A single antibody, A1431, showed broad blockade toward tested GII.4 strains and was able to neutralize the pandemic GII.P16-GII.4 Sydney strain of norovirus.
A team of investigators has made a key discovery that could make a vaccine for the norovirus a reality.
A study published in the journal Immunity describes how a research team discovered an antibody that is capable of broadly inhibiting several strains of pandemic norovirus.
“In order to design an effective vaccine for norovirus, scientists needed to identify a neutralizing antibody that could work against many strains of the virus, as well as strains that will circulate in the future,” Ralph Baric, PhD, an author on the study, said in a press release. “This information can now be used to build better human vaccines.”
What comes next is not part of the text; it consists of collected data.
(** ** The metrics snapshot *)

(** C1. On a store of five tickets, four of them resolved (status Resuelto
    or Cerrado) with resolution hours 10, 20, 30, 50 and satisfactions
    5, 4, 3, 2, and one open ticket without either, [calculate_metrics]
    returns total 5, resolved 4, open 1, resolution rate 80.0, mean
    resolution time 27.5, mean satisfaction 3.5 and a 24h SLA rate of
    50.0. *)
Theorem calculate_metrics_scenario self db t (t1 t2 t3 t4 t5 : Ticket) :
  conn self = Some db → tickets db = Some t →
  snd <$> rows t = [t1; t2; t3; t4; t5] →
  resuelto t1 → resuelto t2 → resuelto t3 → resuelto t4 → ¬ resuelto t5 →
  tiempo_resolucion_horas <$> [t1; t2; t3; t4; t5]
    = [Some 10%Q; Some 20%Q; Some 30%Q; Some 50%Q; None] →
  satisfaccion_cliente <$> [t1; t2; t3; t4; t5]
    = [Some 5; Some 4; Some 3; Some 2; None] →
  ∃ m self',
    calculate_metrics self = Ok (m, self')
    ∧ total_tickets m = 5
    ∧ tickets_resueltos m = 4
    ∧ tickets_abiertos m = 1
    ∧ tasa_resolucion m = PFloat 80
    ∧ tiempo_promedio_resolucion_horas m = PFloat (55 # 2)
    ∧ satisfaccion_promedio m = PFloat (7 # 2)
    ∧ sla_24h m = PFloat 50.
Proof.
  intros Hc Ht Hrows R1 R2 R3 R4 R5 Hh Hs.
  destruct (metrics_of_frame_Ok [t1; t2; t3; t4; t5]) as [m Hm].
  exists m. eexists. split.
  { apply (calculate_metrics_connected _ db t); [done..|]. by rewrite Hrows. }
  revert Hm. unfold metrics_of_frame.
  rewrite !filter_cons_True by done.
  rewrite filter_cons_False by done.
  injection Hh as Hh1 Hh2 Hh3 Hh4 Hh5. injection Hs as Hs1 Hs2 Hs3 Hs4 Hs5.
  cbn [omap list_omap]. 
  rewrite Hh1, Hh2, Hh3, Hh4, Hh5, Hs1, Hs2, Hs3, Hs4, Hs5.
  intros [= <-]. cbn [total_tickets tickets_resueltos tickets_abiertos
    tasa_resolucion tiempo_promedio_resolucion_horas satisfaccion_promedio
    sla_24h].
  repeat split; vm_compute; reflexivity.
Qed.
Human noroviruses are the leading cause of acute gastroenteritis and account for nearly 1 in 5 cases of diarrhea and vomiting. Estimates from the US Centers for Disease Control and Prevention indicate that noroviruses cause approximately 200,000 deaths per year, which mostly occur in infants, children, and the elderly.
Although there are more than 30 genotypes of human norovirus, approximately 60% of outbreaks are caused by GII.4 genotype strains, which have caused periodic human pandemics.
The study team comprised investigators from the University of North Carolina at Chapel Hill Gillings School of Global Public Health, University of Texas at Austin, and the National Institutes of Health Vaccine Research Center. The team says that the most important discovery of their research is that a human antibody can bind to a conserved region of the virus that is common in the various strains, potentially neutralizing all GII.4 strains of norovirus that exist in nature.
A single antibody, A1431, showed broad blockade toward tested GII.4 strains and was able to neutralize the pandemic GII.P16-GII.4 Sydney strain. Further, structural mapping revealed conserved epitopes, which were occluded on the virion or partially exposed, allowing for broad blockade with neutralizing activity.
The discovery of a human antibody that can target conserved areas will provide broad protection for a prolonged period and vaccine developers can use this knowledge to determine how, and how often, to reformulate the vaccine over time.
“This study addresses a fundamental problem in norovirus disease development that could have wide-ranging impact on global health,” study author Lisa Lindesmith said in the press release. “We’ve established an understanding of the virus and how it changes, how the body’s immune response targets it and how we can use that information to make a better vaccine.”
The investigators worked alongside Takeda Vaccines, a leading vaccine manufacturer, which is developing a human norovirus vaccine that is currently in in phase 2b of clinical trials.
“Overall, our results provide high-resolution molecular information on humoral immune responses after [human norovirus] vaccination and demonstrate that infection-derived and vaccine-elicited antibodies can exhibit broad blockade and neutralization against this prevalent human pathogen,” the authors conclude in the article.